No new issues found. This is a clean, well-tested migration to structured outputs.

Update (commit f92fa73): Two defensive improvements.

Allow empty tasks list in EnvIntentSpec: Removed the @model_validator that enforced non-empty tasks. Empty tasks now legitimately maps to NoTask for static sandbox environments. The field description clearly documents this behavior.
Handle empty choices array in structured output validation: Added defensive check in check_structured_output_support() for when providers (Azure content-filter, Bedrock guardrails) return HTTP 200 with an empty choices list — preventing IndexError and surfacing it cleanly as a parse_error with response_route="empty".

Both changes include test updates. No issues found.

greptile-apps · 2026-05-26T14:46:11Z

Greptile Summary

This PR introduces the first stage of the agentic environment-generation pipeline: an EnvGenAgent class that calls an OpenAI-compatible structured-outputs endpoint (NVIDIA hosted by default) and parses the response into a validated EnvIntentSpec Pydantic model.

EnvGenAgent — constructor runs two fail-fast wire checks (cheap ping then a structured-output probe with the full EnvIntentSpec schema) so misconfigured models are rejected before generate_spec is ever called; generate_spec uses response_format=json_schema exclusively, eliminating the prose-extraction fallback from the predecessor module.
structured_output_utils — schema munging, the NVIDIA DeepSeek reasoning_content channel fallback, and a deployment-validator probe that correctly guards against empty choices lists — though the sibling ping() function has the same gap and is not yet guarded.
CI & deps — a new agent_remote_e2e job gates live tests behind a secret-presence check; openai and pydantic>=2.0 are added to RUNTIME_DEPS.

Confidence Score: 4/5

Safe to merge with one small fix: ping() needs the same empty-choices guard that was already applied to check_structured_output_support in this PR.

ping() accesses resp.choices[0] unconditionally.
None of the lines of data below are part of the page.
(* ===== verification/ApiPool.v ===== *)
(** * Endpoints of other providers (src/src/lib/pool/api-presets.mjs, src/src/lib/pool/api-scheduler.mjs)

    The address and the credential of an endpoint, the lists of its models, and the choice of an
    endpoint, one of its keys and an upstream model for a request, in turn. *)

From stdpp Require Import gmap strings.
From S2P Require Import Prelude.
From S2P Require Import JsValue.
From S2P Require Import JsRegex.
From S2P Require Import JsText.
From S2P Require Import JsDate.
From S2P Require Import Eligibility.
From S2P Require Import Ranking.
From S2P Require Import Security.
#[local] Open Scope string_scope.
#[local] Open Scope list_scope.
#[local] Open Scope js_scope.

(** ** Presets (api-presets.mjs) *)

Definition CLAUDE_OFFICIAL_URL : string := "https://api.anthropic.com".
Definition OPENAI_OFFICIAL_URL : string := "https://api.openai.com".
Inductive kind := KClaude | KOpenai | KCustom.
#[global] Instance kind_eq : EqDecision kind.
Proof. solve_decision. Defined.
Definition kind_name (k : kind) : string := match k with KClaude => "claude" | KOpenai => "openai" | KCustom => "custom" end.
(** The label and the address of a preset. *)
Definition API_ENDPOINT_PRESETS (k : kind) : string * string :=
  match k with
  | KClaude => ("Claude 官方", CLAUDE_OFFICIAL_URL)
  | KOpenai => ("OpenAI 官方", OPENAI_OFFICIAL_URL)
  | KCustom => ("自定义", "")
  end.
Inductive wire := Anthropic | Openai.
#[global] Instance wire_eq : EqDecision wire.
Proof. solve_decision. Defined.
Definition wire_name (w : wire) : string := match w with Anthropic => "anthropic" | Openai => "openai" end.

Fixpoint drop_slashes (n : nat) (s : string) : string :=
  match n with O => s | S n => if ends_with "/" s then drop_slashes n (drop_last 1 s) else s end.
Definition trimBaseUrl (url : jsval) : string :=
  let s := trim (str_or_empty url) in
  let s := drop_slashes (String.length s) s in
  if ends_with "/v1" (to_lower s) then drop_last 3 s else s.

Definition normalizeKind (k baseUrl : jsval) : kind :=
  let k := to_lower (trim (str_or_empty k)) in
  if mem k ["claude"; "anthropic"] then KClaude
  else if String.eqb k "openai" then KOpenai
  else
    let u := trimBaseUrl baseUrl in
    if String.eqb u CLAUDE_OFFICIAL_URL then KClaude else if String.eqb u OPENAI_OFFICIAL_URL then KOpenai else KCustom.
Definition normalizeProtocol (protocol : jsval) (k : kind) : wire :=
  match k with
  | KClaude => Anthropic
  | KOpenai => Openai
  | KCustom => if String.eqb (to_lower (str_or_empty protocol)) "openai" then Openai else Anthropic
  end.

Record preset := { p_kind : kind; p_protocol : wire; p_base_url : string; p_name : string }.
Definition resolvePreset (k input : jsval) : preset :=
  let resolvedKind := normalizeKind (k ||| input?."kind") (input?."base_url") in
  let name := trim (str_or_empty (input?."name")) in
  {| p_kind := resolvedKind; p_protocol := normalizeProtocol (input?."protocol") resolvedKind;
     p_base_url := match resolvedKind with KCustom => trimBaseUrl (input?."base_url") | k => (API_ENDPOINT_PRESETS k).2 end;
     p_name := if nonempty name then name else match resolvedKind with KCustom => "api" | k => (API_ENDPOINT_PRESETS k).1 end |}.

Definition modelsUrl (baseUrl : jsval) (afterId : jsval) : string :=
  let url := (trimBaseUrl baseUrl ++ "/v1/models")%string in
  if truthy afterId then (url ++ "?after_id=" ++ Tokens.encodeURIComponent (to_string afterId))%string else url.
Definition messagesUrl (baseUrl : jsval) : string := (trimBaseUrl baseUrl ++ "/v1/messages?beta=true")%string.
Definition chatCompletionsUrl (baseUrl : jsval) : string := (trimBaseUrl baseUrl ++ "/v1/chat/completions")%string.
Definition responsesUrl (baseUrl : jsval) : string := (trimBaseUrl baseUrl ++ "/v1/responses")%string.

Definition SCHEME_FIELDS : list string := ["auth_scheme"; "authScheme"; "anthropic_apikey_auth_scheme"].
Definition without_all (ks : list string) (v : jsval) : jsval := JObj (fold_left (fun f k => del_field k f) ks (entries v)).
Definition upstreamAuthHeaders (protocol : wire) (apiKey extra : jsval) : jsval :=
  let key := trim (str_or_empty apiKey) in
  let bearer := JStr ("Bearer " ++ key)%string in
  let headers := without_all SCHEME_FIELDS extra in
  match protocol with
  | Openai => with_field headers "authorization" bearer
  | Anthropic =>
    let scheme := replace_char "-" "_" (to_lower (trim (str_or_empty (extra?."auth_scheme" ||| extra?."authScheme" ||| extra?."anthropic_apikey_auth_scheme")))) in
    let headers :=
      if mem scheme ["authorization_bearer"; "bearer"; "authorization"]
      then with_field (without headers "x-api-key") "authorization" bearer
      else with_field (without (without headers "authorization") "Authorization") "x-api-key" (JStr key) in
    if truthy (headers?."anthropic-version") then headers else with_field headers "anthropic-version" (JStr "2023-06-01")
  end.

Definition SKIP_OPENAI : list string :=
  ["whisper"; "tts-"; "dall-e"; "chatgpt-image"; "gpt-image"; "text-embedding"; "text-moderation"; "omni-moderation"; "davinci"; "babbage"; "curie"].
Definition skipped_openai (name : string) : bool := existsb (fun p => starts_with p (to_lower name)) SKIP_OPENAI.
Definition upstream_rows (payload : jsval) : list jsval :=
  match payload?."data", payload?."models", payload with
  | JArr l, _, _ => l
  | _, JArr l, _ => l
  | _, _, JArr l => l
  | _, _, _ => []
  end.
Definition parseUpstreamModels (payload : jsval) (protocol : wire) : list jsval :=
  (fold_left (fun acc row =>
     let name := trim (str_or_empty (row?."id" ||| row?."name")) in
     let key := to_lower name in
     if negb (nonempty name) || (bool_decide (protocol = Openai) && skipped_openai name) || mem key acc.1 then acc
     else (key :: acc.1, acc.2 ++ [JObj [("name", JStr name); ("alias", JStr name);
             ("display_name", JStr (to_string (row?."display_name" ||| row?."id" ||| JStr name)))]]))
     (upstream_rows payload) ([], [])).2.

Definition alias_of (m : jsval) (name : string) : string :=
  let alias := trim (to_string (m?."alias" ||| JStr name)) in if nonempty alias then alias else name.
Definition mergeModelLists (existing fetched : list jsval) : list jsval :=
  let '(have, out) := fold_left (fun acc m =>
      let name := trim (str_or_empty (m?."name" ||| m?."upstream_name")) in
      if negb (nonempty name) then acc
      else (to_lower name :: acc.1, acc.2 ++ [JObj [("id", m?."id"); ("name", JStr name); ("alias", JStr (alias_of m name));
                                                    ("image", JBool (truthy (m?."image"))); ("thinking", m?."thinking")]]))
      existing ([], []) in
  (fold_left (fun acc m =>
      let name := trim (str_or_empty (m?."name" ||| m?."id")) in
      if negb (nonempty name) || mem (to_lower name) acc.1 then acc
      else (to_lower name :: acc.1, acc.2 ++ [JObj [("name", JStr name); ("alias", JStr (alias_of m name)); ("image", JBool (truthy (m?."image")))]]))
      fetched (have, out)).2.

(** ** Models of an endpoint (api-scheduler.mjs) *)

Definition norm (v : jsval) : string := trim (str_or_empty v).
Definition lower (v : jsval) : string := to_lower (norm v).
Definition stripPrefix (model prefix : jsval) : string :=
  let p := norm prefix in
  let raw := norm model in
  if negb (nonempty p) then raw
  else if starts_with (to_lower (p ++ "/")) (to_lower raw) then drop_chars (String.length (p ++ "/")) raw else raw.

(** [ids] and [seen] of the loop: an id is added once. *)
Definition add_id (id : string) (l : list string) : list string := if existsb (fun x => String.eqb (to_lower x) (to_lower id)) l then l else l ++ [id].
Definition modelIdsForEndpoint (ep : jsval) (forcePrefix : bool) : list string :=
  let prefix := norm (ep?."prefix") in
  fold_left (fun ids m =>
    let alias := norm (m?."alias") in
    if negb (nonempty alias) then ids
    else
      let ids := if negb forcePrefix || negb (nonempty prefix) then add_id alias ids else ids in
      if nonempty prefix then add_id (prefix ++ "/" ++ alias) ids else ids)
    (arr_of (ep?."models")) [].

Definition resolveUpstreamPool (ep requestedModel : jsval) : list string :=
  let want := to_lower (trim (stripPrefix requestedModel (ep?."prefix"))) in
  if negb (nonempty want) then []
  else fold_left (fun out m =>
         if negb (String.eqb (lower (m?."alias")) want) then out
         else add_id (if nonempty (norm (m?."name")) then norm (m?."name") else norm (m?."alias")) out)
         (arr_of (ep?."models")) [].
Definition endpointMatchesModel (ep requestedModel : jsval) : bool :=
  truthy ep && negb (truthy (ep?."disabled")) && match resolveUpstreamPool ep (JStr (norm requestedModel)) with [] => false | _ => true end.

Definition keyReady (key : jsval) (now : Z) (disableCooling : bool) : bool :=
  if negb (truthy key) || truthy (key?."disabled") then false
  else if disableCooling || negb (truthy (key?."cooldown_until")) then true
  else num_leb (date_parse (to_string (key?."cooldown_until"))) (num_of_Z now).

(** ** The scheduler *)

Record scheduler := {
  endpoints : list jsval; parentCursor : Z; childCursor : gmap string Z; modelCursor : gmap string Z; forcePrefix : bool
}.
Definition new_scheduler : scheduler := {| endpoints := []; parentCursor := 0; childCursor := ∅; modelCursor := ∅; forcePrefix := false |}.
Definition reload (eps : jsval) (s : scheduler) : scheduler :=
  {| endpoints := arr_of eps; parentCursor := parentCursor s; childCursor := childCursor s; modelCursor := modelCursor s; forcePrefix := forcePrefix s |}.

Definition catalog_entry (ep : jsval) (id : string) : jsval :=
  JObj [("id", JStr id); ("object", JStr "model"); ("type", JStr "model"); ("display_name", JStr id); ("owned_by", ep?."name" ||| JStr "api")].
Definition catalog_data (s : scheduler) : list jsval :=
  (fold_left (fun acc ep =>
     if truthy (ep?."disabled") then acc
     else fold_left (fun acc id =>
            if mem (to_lower (trim id)) acc.1 then acc else (to_lower (trim id) :: acc.1, acc.2 ++ [catalog_entry ep id]))
            (modelIdsForEndpoint ep (forcePrefix s)) acc)
     (endpoints s) ([], [])).2.
Definition catalog (s : scheduler) : jsval :=
  JObj [("object", JStr "list"); ("data", JArr (catalog_data s)); ("source", JStr "api-endpoints")].

Definition priority_of (ep : jsval) : num := num_or_zero (ep?."priority").
Definition by_priority (a b : jsval) : num := num_sub (priority_of b) (priority_of a).
Definition parents_for (s : scheduler) (requestedModel : jsval) : list jsval :=
  sort by_priority (List.filter (fun ep => endpointMatchesModel ep requestedModel) (endpoints s)).
Definition ready_keys (ep : jsval) (now : Z) : list jsval :=
  List.filter (fun k => keyReady k now (truthy (ep?."disable_cooling"))) (arr_of (ep?."api_key_entries")).

Record picked := { k_endpoint : jsval; k_key : jsval; upstream_model : string; requested_model : jsval }.
Inductive pick_result := Picked (p : picked) | NotPicked (code message : string).

Definition at_cursor {A} (d : A) (l : list A) (cursor : Z) : A := nth (Z.to_nat (cursor mod Z.of_nat (length l))) l d.
(** The first parent from the cursor on with a ready key: how far it is, and its keys. *)
Fixpoint first_ready (parents : list jsval) (start : Z) (off n : nat) (now : Z) : option (nat * jsval * list jsval) :=
  match n with
  | O => None
  | S n =>
    let ep := at_cursor JUndef parents (start + Z.of_nat off) in
    match ready_keys ep now with
    | [] => first_ready parents start (S off) n now
    | keys => Some (off, ep, keys)
    end
  end.
Definition ep_id (ep : jsval) : string := to_string (ep?."id").
Definition pick (s : scheduler) (requestedModel : jsval) (now : Z) : scheduler * pick_result :=
  match parents_for s requestedModel with
  | [] => (s, NotPicked "model_not_found" ("no api endpoint serves " ++ to_string requestedModel))
  | parents =>
    let start := (parentCursor s mod Z.of_nat (length parents))%Z in
    match first_ready parents start 0 (length parents) now with
    | None => (s, NotPicked "api_pool_exhausted" "no ready api key for this model")
    | Some (off, ep, keys) =>
      let c := default 0%Z (childCursor s !! ep_id ep) in
      let pool := resolveUpstreamPool ep requestedModel in
      let mk := (ep_id ep ++ ":" ++ lower requestedModel)%string in
      let mi := default 0%Z (modelCursor s !! mk) in
      ({| endpoints := endpoints s; parentCursor := start + Z.of_nat off + 1; childCursor := <[ep_id ep := (c + 1)%Z]> (childCursor s);
          modelCursor := <[mk := (mi + 1)%Z]> (modelCursor s); forcePrefix := forcePrefix s |},
       Picked {| k_endpoint := ep; k_key := at_cursor JUndef keys c;
                 upstream_model := at_cursor (to_string requestedModel) pool mi; requested_model := requestedModel |})
    end
  end.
The same empty-choices path that check_structured_output_support was explicitly hardened against in this PR can also hit ping, causing an IndexError to propagate through EnvGenAgent.__init__() as an opaque crash rather than a diagnosable wire failure. The rest of the pipeline is well-reasoned and well-tested.

isaaclab_arena/environments/agentic_env_gen/structured_output_utils.py — the ping() function at line 154.

Important Files Changed

Filename	Overview
isaaclab_arena/environments/agentic_env_gen/structured_output_utils.py	New utility module for structured-output probing; `check_structured_output_support` correctly guards against empty `choices`, but `ping()` does not and will raise `IndexError` on the same empty-choices API paths.
isaaclab_arena/environments/agentic_env_gen/env_intent_spec.py	New Pydantic schema for LLM output; `Relation.params: dict` (bare untyped dict) generates an object schema without `additionalProperties: false`, which may fail strict OpenAI-compatible validators.
isaaclab_arena/environments/agentic_env_gen/env_gen_agent.py	New EnvGenAgent with constructor-time ping + structured-output validation and `generate_spec` using `response_format=json_schema`; clean refactor from prose-parsing predecessor.
isaaclab_arena/environments/agentic_env_gen/try_schema.py	Demo/debug script; background override now correctly rewrites both `rel.subject` and `rel.target`, fixing the previously-noted unary-relation drop.
isaaclab_arena/tests/test_env_gen_agent.py	Comprehensive unit tests for EnvGenAgent covering constructor probes, request shape, channel fallback, error propagation, and an opt-in live E2E test.
isaaclab_arena/tests/test_structured_output_utils.py	Thorough tests for schema munging, channel routing, and all failure modes of `check_structured_output_support`; the empty-choices test confirms the fix but the parallel gap in `ping` is untested.
.github/workflows/ci.yml	Adds `agent_remote_e2e` CI job with explicit secret-presence guard; also excludes the new marker from the default PhysX test run.
setup.py	Adds `openai` and `pydantic>=2.0` to `RUNTIME_DEPS`, addressing the previously-noted missing `pydantic` dependency.

Sequence Diagram

sequenceDiagram
    participant U as Caller
    participant A as EnvGenAgent init
    participant P as ping
    participant C as check_support
    participant G as generate_spec
    participant LLM as Inference Endpoint

    U->>A: EnvGenAgent(model, base_url)
    A->>P: ping(client, model)
    P->>LLM: completions.create max_tokens 8
    LLM-->>P: response text
    P-->>A: text
    A->>C: check_structured_output_support(client, model, EnvIntentSpec)
    C->>LLM: completions.create response_format json_schema
    LLM-->>C: EnvIntentSpec JSON sample
    C-->>A: StructuredOutputSupport supported True
    A-->>U: EnvGenAgent instance

    U->>G: generate_spec(prompt, catalog_text)
    G->>LLM: completions.create response_format json_schema
    LLM-->>G: JSON envelope
    G->>G: extract_response_text
    G->>G: json loads strict False
    G->>G: EnvIntentSpec model_validate
    G-->>U: EnvIntentSpec plus raw text

_{Reviews (9): Last reviewed commit: "Allow empty tasks list in EnvIntentSpec" | Re-trigger Greptile}

xyao-nv · 2026-05-27T19:51:22Z

+    registry = AssetRegistry()
+    backgrounds: list[str] = []
+    objects: list[dict] = []
+    embodiments: list[str] = []


How about optional ones, like lightings, hdr image?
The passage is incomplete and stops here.